• Hakone Amasake Chaya Tea House 甘酒茶屋

    19. maj, Japan ⋅ ☁️ 23 °C

    In meinem Reiseführer las ich von einem sehr alten historischen Teehaus, dass man auf alten steinigen Wegen erreichen kann. Das klang nach einem netten Spaziergang, den ich total unterschätzt habe. Die nur 2 km waren sehr beschwerlich. Der Weg war anstrengend und mit Barfußschuhen eine ungewollte intensive Fußmassage. Bei Regen glaube ich, dass der Weg sehr rutschig und gefährlich sein kann.

    Im Teehaus angekommen hat sich aber alles gelohnt, denn man kommt rein und ist wie auf einer Zeitreise. Das Gebäude ist sehr dunkel und der Fußboden besteht einfach nur aus Lehmboden. Ich bestelle mir den bekannten Amazake und drei verschiedene Mochi - meine ersten Mochi auf dieser Japanreise. Und ich muss sagen, ich glaube, dass keine anderen Mochi jemals wieder da rankommen werden. Ich habe ernsthaft darüber nachgedacht, mir noch mal was zu bestellen.

    Hier noch ein paar Infos zum Teehaus: Dieses warme und historische Teehaus serviert das traditionelle Amazake-Getränk der 13. Generation derselben Familie in einem wunderschön erhaltenen Gebäude. Hier spürt man Geschichte.

    In den Bergen von Hakone befindet sich ein Teehaus, das seit mehr als 300 Jahren in Betrieb ist. Das Amasake Chaya, das zwischen Lake Ashi und Yumoto liegt, wird jetzt von der 13. Generation der Yamamoto-Familie geführt. Das Gebäude, die Speisekarte und die Atmosphäre haben sich im Laufe der Jahrhunderte kaum verändert.

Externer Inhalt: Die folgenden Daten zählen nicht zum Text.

Lemma request_desk force g : desk_ok ppsl W H g ->
  exists g' shown, request_presentation rdtsc ppsl W H force g = Some (g', shown) /\ desk_ok ppsl W H g' /\
    WINDOWS g' = WINDOWS g /\ pointer g' = pointer g /\ (shown = false -> force = false /\ BUFS g' = BUFS g).
Proof.
  intros Hg. unfold request_presentation. set (g0 := set_pacing _ g). destruct (read_tsc_set g0) as (now & p & ->).
  assert (desk_ok ppsl W H (set_pacing p g0)) as Hg1 by by do 2 apply desk_pacing. revert Hg1. set (g1 := set_pacing p g0). intros Hg1.
  destruct (_ || _) eqn:E.
  - match goal with |- context [flush_dirty_surfaces _ _ _ (set_pacing ?q g1)] =>
      destruct (flush_dirty_desk ppsl W H (set_pacing q g1) (desk_pacing q g1 Hg1)) as (g2 & -> & Hg2 & E1 & E2) end.
    cbn [mbind option_bind]. eexists _, true. split; [done|]. split_and!; [by apply desk_pacing|exact E1|exact E2|done].
  - apply orb_false_iff in E as [-> _]. eexists _, false. split; [done|]. split_and!; [by apply desk_pacing|done..].
Qed.

Lemma step_animation_desk now g acc any a : desk_ok ppsl W H g ->
  exists g' acc' any', step_animation now W H (g, acc, any) a = Some (g', acc', any') /\ desk_ok ppsl W H g' /\ g' = set_windows (WINDOWS g') g /\
    length acc' = S (length acc).
Proof.
  intros Hg. unfold step_animation. destruct (active a.2).
  2:{ exists g, (acc ++ [a]), any. split_and!; [done|done|by destruct g|]. rewrite length_app. cbn. lia. }
  destruct (slide_step now a.2) as [sl [[nx ny] fin]]. destruct (move_window_desk a.1 nx ny g Hg) as (g' & m & -> & Hd & Hset & _).
  cbn [mbind option_bind]. eexists _, _, _. split_and!; [done..|]. rewrite length_app. cbn. lia.
Qed.

Lemma step_animations_desk g : desk_ok ppsl W H g ->
  exists g' any, step_animations rdtsc g = Some (g', any) /\ desk_ok ppsl W H g' /\ BUFS g' = BUFS g /\ pointer g' = pointer g.
Proof.
  intros Hg. unfold step_animations. destruct (negb _); [by exists g, false|]. rewrite (dok_params _ _ _ _ Hg). destruct (read_tsc_set g) as (now & p & ->).
  set (g1 := set_pacing _ g). assert (desk_ok ppsl W H g1) as Hg1 by by apply desk_pacing.
  destruct (foldM_ind (fun a => desk_ok ppsl W H a.1.1 /\ BUFS a.1.1 = BUFS g /\ pointer a.1.1 = pointer g)
    (step_animation now W H) (ANIMATIONS (PACING g1)) (g1, [], false)) as ([[g2 anims] any] & -> & Hg2 & E1 & E2); [done| |].
  { intros [[a acc] any] an _ (Ha & A1 & A2). cbn [fst] in *. destruct (step_animation_desk now a acc any an Ha) as (a' & acc' & any' & -> & Ha' & Hset & _).
    eexists. split; [done|]. cbn [fst]. rewrite Hset in *. split_and!; done. }
  cbn [mbind option_bind fst] in *. eexists _, any. split; [done|]. split_and!; [by apply desk_pacing|done..].
Qed.

Lemma try_present_desk g : desk_ok ppsl W H g ->
  exists g' shown, try_present_pending rdtsc ppsl W H g = Some (g', shown) /\ desk_ok ppsl W H g' /\ pointer g' = pointer g.
Proof.
  intros Hg. unfold try_present_pending. destruct (_ && _); [by exists g, false|]. destruct (read_tsc_set g) as (now & p & ->). set (g1 := set_pacing _ g).
  assert (desk_ok ppsl W H g1) as Hg1 by by apply desk_pacing. destruct (can_present _ _); [|by exists g1, false].
  assert (exists g2, (if HAS_ACTIVE (PACING g) then fst <$> step_animations rdtsc g1 else Some g1) = Some g2 /\ desk_ok ppsl W H g2 /\
    pointer g2 = pointer g) as (g2 & -> & Hg2 & E1).
  { destruct (HAS_ACTIVE _); [|by exists g1]. destruct (step_animations_desk g1 Hg1) as (g2 & any & -> & Hg2 & _ & E1). by exists g2. }
  cbn [mbind option_bind]. destruct (request_desk true g2 Hg2) as (g3 & sh & E & Hg3 & _ & E3 & _). exists g3, sh. split_and!; [done..|by rewrite E3].
Qed.

(** Every mouse event is handled: whatever the movement and the buttons, in a
    well-formed desktop [report_mouse] does not panic, writes only inside its
    buffers and the display, and leaves a well-formed desktop with the cursor where
    the movement takes it, kept on the screen. *)
Theorem report_mouse_safe dx dy left_down g : desk_ok ppsl W H g ->
  exists g', report_mouse rdtsc dx dy left_down g = Some g' /\ desk_ok ppsl W H g' /\
    pointer g' = (Z.max 0 (Z.min (signed 32 (CURSOR_X g + dx)) (W - 1)), Z.max 0 (Z.min (signed 32 (CURSOR_Y g + dy)) (H - 1)), left_down).
Proof.
  intros Hg. pose proof Hg as [Hs _ _ _ [Hcx Hcy] _ Hp]. destruct (setup_pos _ _ _ Hs) as (_ & _ & ? & ?). pose proof Hs as [_ _ [? ?]].
  unfold report_mouse. rewrite Hp, (signed_in W), (signed_in H), !(signed_in (_ - 1)) by (unfold i32_min, i32_max; lia).
  unfold clamp at 1 2. rewrite (proj2 (Z.ltb_ge (W - 1) 0)), (proj2 (Z.ltb_ge (H - 1) 0)) by lia. cbn [mbind option_bind].
  set (nx := Z.max 0 _). set (ny := Z.max 0 _). set (g1 := set_cursor nx ny left_down g).
  assert (desk_ok ppsl W H g1) as Hg1 by (destruct Hg; split; try done; cbn; lia).
  assert (exists g2 raised, (if left_down && negb (LEFT_BUTTON_DOWN g) then press nx ny g1 else Some (g1, false)) = Some (g2, raised) /\
    desk_ok ppsl W H g2 /\ pointer g2 = (nx, ny, left_down)) as (g2 & raised & -> & Hg2 & P2).
  { destruct (_ && _); [|by exists g1, false]. destruct (press_desk nx ny g1 Hg1) as (g2 & r & E & Hd & _ & Hpt & _). by exists g2, r. }
  cbn [mbind option_bind]. set (g3 := if left_down then g2 else set_dragging None g2).
  assert (desk_ok ppsl W H g3 /\ pointer g3 = (nx, ny, left_down)) as (Hg3 & P3) by (unfold g3; destruct left_down; (split; [by destruct Hg2|done])).
  destruct (drag_desk nx ny g3 Hg3) as (g4 & old & moved & -> & Hg4 & Hset & Hold & _). cbn [mbind option_bind].
  assert (pointer g4 = (nx, ny, left_down)) as P4 by (rewrite Hset; exact P3). destruct (moved || raised).
  - destruct (damage_windows_desk old g4 Hg4 Hold) as (g5 & -> & Hg5 & _ & _ & P5). cbn [mbind option_bind].
    destruct (request_desk (negb left_down && LEFT_BUTTON_DOWN g) (mark_window_dirty g5)) as (g6 & sh & -> & Hg6 & _ & P6 & _); [by destruct Hg5|].
    exists g6. split_and!; [done..|]. rewrite P6. etransitivity; [exact P5|exact P4].
  - destruct (try_present_desk g4 Hg4) as (g5 & sh & -> & Hg5 & P5). cbn [mbind option_bind]. pose proof Hg5 as [].
    destruct (move_cursor_spec ppsl W H (CURSOR_X g) (CURSOR_Y g) nx ny (BUFS g5)) as (s & -> & Hs5 & _); [done|done|lia..|].
    cbn [mbind option_bind]. eexists. split; [done|]. split; [by split|]. etransitivity; [exact P5|exact P4].
Qed.
End events.

(** ** Drawing into a window *)

(** What drawing into [surface] may change: the pixels of the first window of that
    surface, and the colour table of the text renderer. *)
Definition drawn (surface : Z) (g g' : gui) : Prop :=
  g' = set_text (TEXT g') (set_windows (WINDOWS g') g) /\ same_font (TEXT g) (TEXT g') /\
  match position surface (WINDOWS g) with
  | Some k => exists buf, WINDOWS g' = alter (set_win_buffer buf) k (WINDOWS g)
  | None => g' = g
  end.

Section drawing.
Variables (ppsl W H : Z).

Lemma bitmap_cols_len w bx py row pitch data fg bg cols buf : window_ok w -> 0 <= py < win_height w ->
  length buf = length (win_buffer w) -> exists buf', bitmap_cols w bx py row pitch data fg bg cols buf = Some buf' /\ length buf' = length buf.
Proof.
  intros Hw Hpy. revert buf. induction cols as [|c cols IH]; intros buf Hl; [by exists buf|]. cbn [bitmap_cols].
  destruct (Z.leb_spec (win_width w) (u32 (bx + c))) as [_|Hlt]; [by exists buf|]. destruct (data !! _) as [byte|]; [|by exists buf].
  assert (0 <= u32 (bx + c)) by (apply (wrap_range 32); lia).
  assert (forall v, exists buf', wbyte buf (Z.to_nat (u32 (py * win_width w + u32 (bx + c)))) v = Some buf' /\ length buf' = length buf) as Hwb.
  { intros v. apply wbyte_len. pose proof Hw as []. assert ((py + 1) * win_width w <= win_height w * win_width w) by (apply Z.mul_le_mono_nonneg_r; lia).
    assert (0 <= py * win_width w) by nia. rewrite (wrap_small 32 (py * _ + _)) by (red; lia). lia. }
  destruct (negb _); [|destruct (negb (bg =? 0))].
  3: { cbn [mbind option_bind]. exact (IH buf Hl). }
  1: destruct (Hwb fg) as (b1 & -> & L). 2: destruct (Hwb bg) as (b1 & -> & L).
  all: cbn [mbind option_bind]; destruct (IH b1 ltac:(lia)) as (b2 & -> & L2); exists b2; split; [done|lia].
Qed.

Lemma bitmap_rows_len w bx by' bw pitch data fg bg rows buf : window_ok w ->
  length buf = length (win_buffer w) -> exists buf', bitmap_rows w bx by' bw pitch data fg bg rows buf = Some buf' /\ length buf' = length buf.
Proof.
  intros Hw. revert buf. induction rows as [|r rows IH]; intros buf Hl; [by exists buf|]. cbn [bitmap_rows].
  destruct (Z.leb_spec (win_height w) (u32 (by' + r))) as [_|Hlt]; [by exists buf|]. assert (0 <= u32 (by' + r)) by (apply (wrap_range 32); lia).
  destruct (bitmap_cols_len w bx (u32 (by' + r)) r pitch data fg bg (range 0 bw) buf Hw ltac:(lia) Hl) as (b1 & -> & L). cbn [mbind option_bind].
  destruct (IH b1 ltac:(lia)) as (b2 & -> & L2). exists b2. split; [done|lia].
Qed.

Lemma draw_into surface buf t g w : desk_ok ppsl W H g -> find_window surface g = Some w -> length buf = length (win_buffer w) ->
  text_ok t -> same_font (TEXT g) t ->
  let g' := set_text t (with_window surface (set_win_buffer buf) g) in desk_ok ppsl W H g' /\ drawn surface g g'.
Proof.
  intros Hg Hf Hl Ht Hs. destruct (find_window_Some _ _ _ Hf) as (k & Hk & Hw & _). unfold with_window, drawn. rewrite Hk. cbn zeta. split.
  - destruct Hg. split; cbn; try done. apply good_alter; [done|]. intros w' Hw' [[] Hh]. rewrite Hw in Hw'. injection Hw' as <-.
    split; [|done]. split; cbn; try done. by rewrite Hl.
  - split_and!; [done|done|by exists buf].
Qed.

Lemma draw_pixels surface buf g w : desk_ok ppsl W H g -> find_window surface g = Some w -> length buf = length (win_buffer w) ->
  let g' := with_window surface (set_win_buffer buf) g in desk_ok ppsl W H g' /\ drawn surface g g'.
Proof.
  intros Hg Hf Hl. pose proof (draw_into surface buf (TEXT g) g w Hg Hf Hl (dok_text _ _ _ _ Hg) (conj eq_refl eq_refl)) as Hd. cbn zeta in *.
  replace (set_text (TEXT g) _) with (with_window surface (set_win_buffer buf) g) in Hd; [done|]. unfold with_window. destruct (position _ _); by destruct g.
Qed.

    Hier kann man Amasake probieren, ein traditionelles japanisches Getränk aus fermentiertem Reis.

    Hakone war einst wegen der steilen Berge und des felsigen Geländes als einer der schwierigeren Teile der Tokaido Road bekannt. Auf dem Kamm des Weges gab es ein paar Teehäuser, die den Reisenden die Möglichkeit gaben, sich auszuruhen und nach dem Wandern auf der Bergstraße Energie zu tanken. Das Amasake Chaya ist das einzige, das noch übrig ist.